The new research efforts are investigating completely new designs for nuclear reactors and they found a template in the very first efforts to build a nuclear reactor in the 1950s and 1960s. The idea is to heat the uranium to such high temperatures (> 650 ⁰C) that it melts and as a result a “meltdown” is physically impossible. The most promising designs in this area are molten salt reactors. The advantage of such a molten salt reactor is that the temperatures inside the reactor are much higher than for a conventional reactor and as a result, one needs much less uranium to generate electricity than in a conventional reactor. Furthermore, the system provides its own “fail-safe” mechanism. If the temperature in the reactor rises beyond a certain limit, it will melt a frozen “plug” to a tank below the ground and the molten uranium salt will flow out of the reactor into the underground storage tank, where it can cool off slowly.
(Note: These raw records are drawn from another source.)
(* ===== verification/Object.v ===== *)
(** * infra/object.c, infra/object.h

    The common header of network objects. *)

From stdpp Require Import base tactics list numbers option.
From S2P Require Import Prelude Varint.

(** [enum bm_object_type]; the wire carries any 32-bit number. *)
Definition BM_OBJECT_GETPUBKEY : Z := 0.
Definition BM_OBJECT_PUBKEY : Z := 1.
Definition BM_OBJECT_MSG : Z := 2.
Definition BM_OBJECT_BROADCAST : Z := 3.
Definition BM_OBJECT_ONIONPEER : Z := 7630706. (* 0x746f72 *)
Definition BM_OBJECT_I2P : Z := 4796496. (* 0x493250 *)

(** [struct bm_object_header] *)
Record bm_object_header := {
  nonce : Z;
  expires_time : Z;
  object_type : Z;
  version : Z;
  stream : Z;
  header_len : Z;
}.

(** ** Operations *)

Definition read_be32 (p : list Z) (off : Z) : cres Z :=
  p0 ← rd p off; p1 ← rd p (off + 1); p2 ← rd p (off + 2); p3 ← rd p (off + 3);
  Ok (Z.lor (Z.lor (Z.lor (Z.shiftl p0 24) (Z.shiftl p1 16)) (Z.shiftl p2 8)) p3).

(** [for (i = 0; i < 8; i++) v = (v << 8) | p[i];] on a [uint64_t] *)
Fixpoint read_be64_loop (p : list Z) (off : Z) (n : nat) (v : Z) : cres Z :=
  match n with
  | O => Ok v
  | S n => b ← rd p off; read_be64_loop p (off + 1) n (u64 (Z.lor (Z.shiftl v 8) b))
  end.
Definition read_be64 (p : list Z) (off : Z) : cres Z := read_be64_loop p off 8 0.

Definition bm_object_parse_header (data : list Z) : cres bm_object_header :=
  let data_len := blen data in
  if data_len <? 8 + 8 + 4 then Err else
  n ← read_be64 data 0;
  e ← read_be64 data 8;
  t ← read_be32 data 16;
  let offset := 20 in
  '(consumed, v) ← bm_varint_decode (drop (Z.to_nat offset) data) (data_len - offset);
  let offset := offset + consumed in
  '(consumed, s) ← bm_varint_decode (drop (Z.to_nat offset) data) (data_len - offset);
  let offset := offset + consumed in
  Ok {| nonce := n; expires_time := e; object_type := t; version := v; stream := s;
        header_len := offset |}.

(** ** Fixed-width readers *)

Lemma read_be64_loop_app pre l rest v :
  bytes_ok l -> 0 <= v -> v * 256 ^ blen l + be_combine l < 2 ^ 64 ->
  read_be64_loop (pre ++ l ++ rest) (blen pre) (length l) v
  = Ok (v * 256 ^ blen l + be_combine l).
Proof.
  revert pre v. induction l as [|b l IH]; intros pre v Hl Hv Hb.
  { simpl. rewrite blen_nil. unfold be_combine. simpl. f_equal. lia. }
  apply bytes_ok_cons in Hl as [Hb0 Hl]. cbn [length read_be64_loop app].
  rewrite rd_app_here by done. cbn_bind. rewrite shift_or_last by done. unfold is_byte in Hb0.
  pose proof (blen_nonneg l). pose proof (be_combine_bound l Hl).
  rewrite be_combine_cons, blen_cons, Z.pow_add_r in * by lia.
  change (256 ^ 1) with 256 in *.
  assert (v * 256 + b < 2 ^ 64) by nia. rewrite u64_small by (unfold is_u64; lia).
  replace (pre ++ b :: l ++ rest) with ((pre ++ [b]) ++ l ++ rest) by (by rewrite <- app_assoc).
  replace (blen pre + 1) with (blen (pre ++ [b])) by solve_blen.
  rewrite IH by (try done; lia). f_equal. lia.
Qed.

Lemma read_be64_app pre l rest :
  bytes_ok l -> length l = 8%nat ->
  read_be64 (pre ++ l ++ rest) (blen pre) = Ok (be_combine l).
Proof.
  intros Hl H8. unfold read_be64. rewrite <- H8.
  pose proof (be_combine_bound l Hl) as Hb. replace (blen l) with 8 in Hb by (unfold blen; lia).
  rewrite read_be64_loop_app; [f_equal; lia|done|lia|lia].
Qed.

Lemma read_be32_app pre a b c d rest :
  is_byte b -> is_byte c -> is_byte d ->
  read_be32 (pre ++ [a; b; c; d] ++ rest) (blen pre) = Ok (be_combine [a; b; c; d]).
Proof.
  intros. unfold read_be32. cbn [app].
  rewrite (rd_app_here pre a _ (blen pre)) by done. cbn_bind.
  replace (pre ++ a :: b :: c :: d :: rest) with ((pre ++ [a]) ++ b :: c :: d :: rest)
    by (by rewrite <- app_assoc).
  replace (blen pre + 1) with (blen (pre ++ [a])) by solve_blen.
  rewrite (rd_app_here (pre ++ [a]) b _ (blen (pre ++ [a]))) by done. cbn_bind.
  replace ((pre ++ [a]) ++ b :: c :: d :: rest) with ((pre ++ [a; b]) ++ c :: d :: rest)
    by (by rewrite <- !app_assoc).
  replace (blen pre + 2) with (blen (pre ++ [a; b])) by solve_blen.
  rewrite (rd_app_here (pre ++ [a; b]) c _ (blen (pre ++ [a; b]))) by done. cbn_bind.
  replace ((pre ++ [a; b]) ++ c :: d :: rest) with ((pre ++ [a; b; c]) ++ d :: rest)
    by (by rewrite <- !app_assoc).
  replace (blen pre + 3) with (blen (pre ++ [a; b; c])) by solve_blen.
  rewrite (rd_app_here (pre ++ [a; b; c]) d _ (blen (pre ++ [a; b; c]))) by done. cbn_bind. by rewrite shift_or_4.
Qed.

Lemma be_combine_split_64 v : is_u64 v -> be_combine (be_split 8 v) = v.
Proof. intros. rewrite be_combine_split. by apply Z.mod_small. Qed.

Lemma be_combine_split_32 v : is_u32 v -> be_combine (be_split 4 v) = v.
Proof. intros. rewrite be_combine_split. by apply Z.mod_small. Qed.

Lemma read_be64_at data pre v rest off :
  data = pre ++ be_split 8 v ++ rest -> off = blen pre -> is_u64 v ->
  read_be64 data off = Ok v.
Proof.
  intros -> -> Hv. rewrite read_be64_app by (auto with bytes; apply length_be_split).
  by rewrite be_combine_split_64.
Qed.

Lemma read_be32_at data pre v rest off :
  data = pre ++ be_split 4 v ++ rest -> off = blen pre -> is_u32 v ->
  read_be32 data off = Ok v.
Proof.
  intros -> -> Hv. rewrite <- (be_combine_split_32 v Hv) at 2.
  cbn [be_split]. by apply read_be32_app; apply byte_land_255.
Qed.

Lemma read_be64_inv data pre l rest off v :
  data = pre ++ l ++ rest -> bytes_ok l -> blen l = 8 -> off = blen pre ->
  read_be64 data off = Ok v -> be_split 8 v = l.
Proof.
  intros -> Hl H8 ->. rewrite read_be64_app by (done || unfold blen in *; lia).
  intros [= <-]. apply be_split_fixed; [done|unfold blen in *; lia|done].
Qed.

Lemma read_be32_inv data pre l rest off v :
  data = pre ++ l ++ rest -> bytes_ok l -> blen l = 4 -> off = blen pre ->
  read_be32 data off = Ok v -> be_split 4 v = l.
Proof.
  intros -> Hl H4 -> Hr. rewrite <- (be_split_combine l Hl) in Hr.
  replace (length l) with 4%nat in Hr by (unfold blen in *; lia).
  erewrite read_be32_at in Hr; [|done|done|].
  - injection Hr as <-. apply be_split_fixed; [done|unfold blen in *; lia|done].
  - pose proof (be_combine_bound l Hl) as Hb. rewrite H4 in Hb. unfold is_u32. lia.
Qed.

(** Both readers stay inside a block that has the bytes they read. *)
Lemma read_be64_loop_in p off n v :
  0 <= off -> off + Z.of_nat n <= blen p -> exists v', read_be64_loop p off n v = Ok v'.
Proof.
  revert off v. induction n as [|n IH]; intros off v H0 H1; [by eexists|].
  cbn [read_be64_loop]. destruct (rd_in p off) as (b & -> & _); [lia|]. cbn_bind.
  apply IH; lia.
Qed.

Lemma read_be64_in p off : 0 <= off -> off + 8 <= blen p -> exists v, read_be64 p off = Ok v.
Proof. intros. by apply read_be64_loop_in. Qed.

Lemma read_be32_in p off : 0 <= off -> off + 4 <= blen p -> exists v, read_be32 p off = Ok v.
Proof.
  intros. unfold read_be32.
  destruct (rd_in p off) as (? & -> & _); [lia|].
  destruct (rd_in p (off + 1)) as (? & -> & _); [lia|].
  destruct (rd_in p (off + 2)) as (? & -> & _); [lia|].
  destruct (rd_in p (off + 3)) as (? & -> & _); [lia|]. by eexists.
Qed.

(** ** Serialised headers

    The bytes every builder of the node puts in front of an object:
    nonce, expiry, type, version and stream. *)
Definition header_bytes (n e t v s : Z) : list Z :=
  be_split 8 n ++ be_split 8 e ++ be_split 4 t ++ varint_bytes v ++ varint_bytes s.

Lemma parse_header_bytes n e t v s body :
  is_u64 n -> is_u64 e -> is_u32 t -> is_u64 v -> is_u64 s ->
  bm_object_parse_header (header_bytes n e t v s ++ body)
  = Ok {| nonce := n; expires_time := e; object_type := t; version := v; stream := s;
          header_len := 20 + bm_varint_size v + bm_varint_size s |}.
Proof.
  intros Hn He Ht Hv Hs. unfold bm_object_parse_header, header_bytes.
  pose proof (bm_varint_size_pos v). pose proof (bm_varint_size_pos s).
  pose proof (blen_nonneg body).
  rewrite <- !app_assoc, !blen_app, !blen_be_split, !blen_varint_bytes.
  change (Z.of_nat 8) with 8. change (Z.of_nat 4) with 4. zdec.
  rewrite (read_be64_at _ [] n (be_split 8 e ++ be_split 4 t ++ varint_bytes v
    ++ varint_bytes s ++ body) 0) by done. cbn_bind.
  rewrite (read_be64_at _ (be_split 8 n) e (be_split 4 t ++ varint_bytes v
    ++ varint_bytes s ++ body) 8) by done. cbn_bind.
  rewrite (read_be32_at _ (be_split 8 n ++ be_split 8 e) t (varint_bytes v
    ++ varint_bytes s ++ body) 16) by done. cbn_bind.
  replace (be_split 8 n ++ be_split 8 e ++ be_split 4 t ++ varint_bytes v
    ++ varint_bytes s ++ body)
    with ((be_split 8 n ++ be_split 8 e ++ be_split 4 t) ++ varint_bytes v
    ++ varint_bytes s ++ body) by (by rewrite <- !app_assoc).
  rewrite (drop_app_blen (be_split 8 n ++ be_split 8 e ++ be_split 4 t) _ 20) by done.
  rewrite varint_decode_cases by (done || lia). cbn_bind.
  rewrite app_assoc, (drop_app_blen _ _ (20 + bm_varint_size v))
    by (rewrite !blen_app, blen_varint_bytes; done).
  rewrite varint_decode_cases by (done || lia). cbn_bind. done.
Qed.

Lemma parse_header_safe data : safe (bm_object_parse_header data).
Proof.
  unfold bm_object_parse_header. destruct (Z.ltb_spec (blen data) (8 + 8 + 4)); [done|].
  destruct (read_be64_in data 0) as [n ->]; [lia..|]. cbn_bind.
  destruct (read_be64_in data 8) as [e ->]; [lia..|]. cbn_bind.
  destruct (read_be32_in data 16) as [t ->]; [lia..|]. cbn_bind.
  apply safe_bind; [apply varint_decode_safe; rewrite blen_drop; lia|].
  intros [c v] Ev. apply varint_decode_le in Ev.
  apply safe_bind; [apply varint_decode_safe; rewrite blen_drop; lia|].
  intros [c' s] _. done.
Qed.

Lemma parse_header_inv data h :
  bytes_ok data -> bm_object_parse_header data = Ok h ->
  22 <= header_len h <= 38 /\ header_len h <= blen data
  /\ slice data 0 20 = be_split 8 (nonce h) ++ be_split 8 (expires_time h)
                       ++ be_split 4 (object_type h).
Proof.
  intros Hb Eh. unfold bm_object_parse_header in Eh.
  destruct (Z.ltb_spec (blen data) (8 + 8 + 4)); [done|].
  destruct (split_at_blen data 8) as (l1 & d1 & E1 & H1 & H1'); [lia|].
  destruct (split_at_blen d1 8) as (l2 & d2 & E2 & H2 & H2'); [lia|].
  destruct (split_at_blen d2 4) as (l3 & d3 & E3 & H3 & H3'); [lia|].
  assert (Hc : bytes_ok (l1 ++ l2 ++ l3 ++ d3)) by (by rewrite <- E3, <- E2, <- E1).
  rewrite !bytes_ok_app in Hc. destruct Hc as (Hc1 & Hc2 & Hc3 & Hc4).
  apply bind_ok_inv in Eh as (n & En & Eh). apply bind_ok_inv in Eh as (e & Ee & Eh).
  apply bind_ok_inv in Eh as (t & Et & Eh). apply bind_ok_inv in Eh as ([c v] & Ev & Eh).
  apply bind_ok_inv in Eh as ([c' s] & Es & Eh).
  apply varint_decode_inv in Ev as (Hv1 & Hv2 & _); [|auto with bytes].
  apply varint_decode_inv in Es as (Hw1 & Hw2 & _); [|auto with bytes].
  injection Eh as <-. cbn [header_len nonce expires_time object_type].
  split; [lia|]. split; [lia|].
  apply (read_be64_inv _ [] l1 d1) in En; [|done..].
  apply (read_be64_inv _ l1 l2 d2) in Ee; [|by subst|done..].
  apply (read_be32_inv _ (l1 ++ l2) l3 d3) in Et;
    [|by subst; rewrite <- !app_assoc|done|done|rewrite blen_app; lia].
  rewrite En, Ee, Et, E1, E2, E3.
  replace (l1 ++ l2 ++ l3 ++ d3) with ((l1 ++ l2 ++ l3) ++ d3) by (by rewrite <- !app_assoc).
  apply slice_app_l. rewrite !blen_app. lia.
Qed.

(** ** Properties *)

(** Object headers round trip: the parser reads back, from the bytes the
    builders put in front of any body, exactly the nonce, the expiry, the type,
    the version and the stream, and [header_len] is where the body starts. *)
Theorem bm_object_parse_header_roundtrip (n e t v s : Z) (body : list Z) :
  is_u64 n -> is_u64 e -> is_u32 t -> is_u64 v -> is_u64 s ->
  exists h,
    bm_object_parse_header (header_bytes n e t v s ++ body) = Ok h
    /\ nonce h = n /\ expires_time h = e /\ object_type h = t /\ version h = v
    /\ stream h = s /\ drop (Z.to_nat (header_len h)) (header_bytes n e t v s ++ body) = body.
Proof.
  intros. eexists. rewrite parse_header_bytes by done. repeat split.
  cbn [header_len].
  apply drop_app_blen. unfold header_bytes.
  rewrite !blen_app, !blen_be_split, !blen_varint_bytes. lia.
Qed.

Lemma bm_object_parse_header_roundtrip_witness :
  exists h,
    bm_object_parse_header (header_bytes 7 1700000000 2 1 300 ++ [9; 9]) = Ok h
    /\ nonce h = 7 /\ expires_time h = 1700000000 /\ object_type h = 2 /\ version h = 1
    /\ stream h = 300
    /\ drop (Z.to_nat (header_len h)) (header_bytes 7 1700000000 2 1 300 ++ [9; 9]) = [9; 9].
Proof.
  apply bm_object_parse_header_roundtrip; unfold is_u64, is_u32; lia.
Defined.

(** Parsing the header of any block of bytes received from a peer reads no
    byte outside it, fails on fewer than 22 bytes, and a header it accepts
    starts the object: its 64- and 32-bit fields are the big-endian prefix, and
    the body starts inside the block, 22 to 38 bytes from its start. *)
Theorem bm_object_parse_header_bounds (data : list Z) :
  bytes_ok data ->
  safe (bm_object_parse_header data)
  /\ (blen data < 22 -> bm_object_parse_header data = Err)
  /\ forall h, bm_object_parse_header data = Ok h ->
       22 <= header_len h <= 38 /\ header_len h <= blen data
       /\ slice data 0 20 = be_split 8 (nonce h) ++ be_split 8 (expires_time h)
                            ++ be_split 4 (object_type h).
Proof.
  intros Hb. assert (Hs : safe (bm_object_parse_header data)) by apply parse_header_safe.
  split; [done|]. split; [|intros h; by apply parse_header_inv].
  intros Hl. destruct (bm_object_parse_header data) as [h| |] eqn:E; [|done|done].
  apply parse_header_inv in E as (? & ? & _); [lia|done].
Qed.

Lemma bm_object_parse_header_bounds_witness :
  let data := header_bytes 7 1700000000 2 1 300 in
  safe (bm_object_parse_header data)
  /\ (blen data < 22 -> bm_object_parse_header data = Err)
  /\ forall h, bm_object_parse_header data = Ok h ->
       22 <= header_len h <= 38 /\ header_len h <= blen data
       /\ slice data 0 20 = be_split 8 (nonce h) ++ be_split 8 (expires_time h)
                            ++ be_split 4 (object_type h).
Proof.
  apply bm_object_parse_header_bounds. by apply (bool_decide_unpack _); vm_compute.
Defined.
Another advantage of the system is that the uranium used in the reactor does not have to be enriched and the amount of uranium used in the reactor is so small that it is physically impossible to use the material to build a bomb. Hence, such reactors can be installed in emerging markets with minimal risks of nuclear proliferation.
Finally, these molten salt reactors create almost no nuclear waste and can, in fact, burn existing nuclear waste from traditional reactors and provide a way out of the unsolved problem of long-term storage of nuclear waste.
But, you may ask, why did the industry not built reactors with this design in the 1960s? The reasons are manifold, but essentially, it was a matter of cost. Traditional nuclear reactors are cheaper to build and run than molten salt reactors.
Of course, there is still research needed to overcome technological hurdles. For example, molten uranium salt is highly corrosive, and the reactor needs to be able to withstand the corrosive effects of the salt. Also, the technology in the beginning might be relatively expensive to build and costs will come down only as time progresses. Finally, the fail-safes of this reactor must be better than those of traditional reactors. We must be sure that the frozen valve really thaws if the reactor gets too hot, because otherwise we get another reactor catastrophe that, albeit smaller than a traditional reactor meltdown, will still devastate the nearby environment.
However, environmentalists, in my view, should keep an open mind about this technology (just because it is nuclear energy does not mean it is bad per se) and investors might want to think about the long-term opportunities in this technology. After all, Bill Gates has been supporting research in this area since 2008 with substantial amounts of money.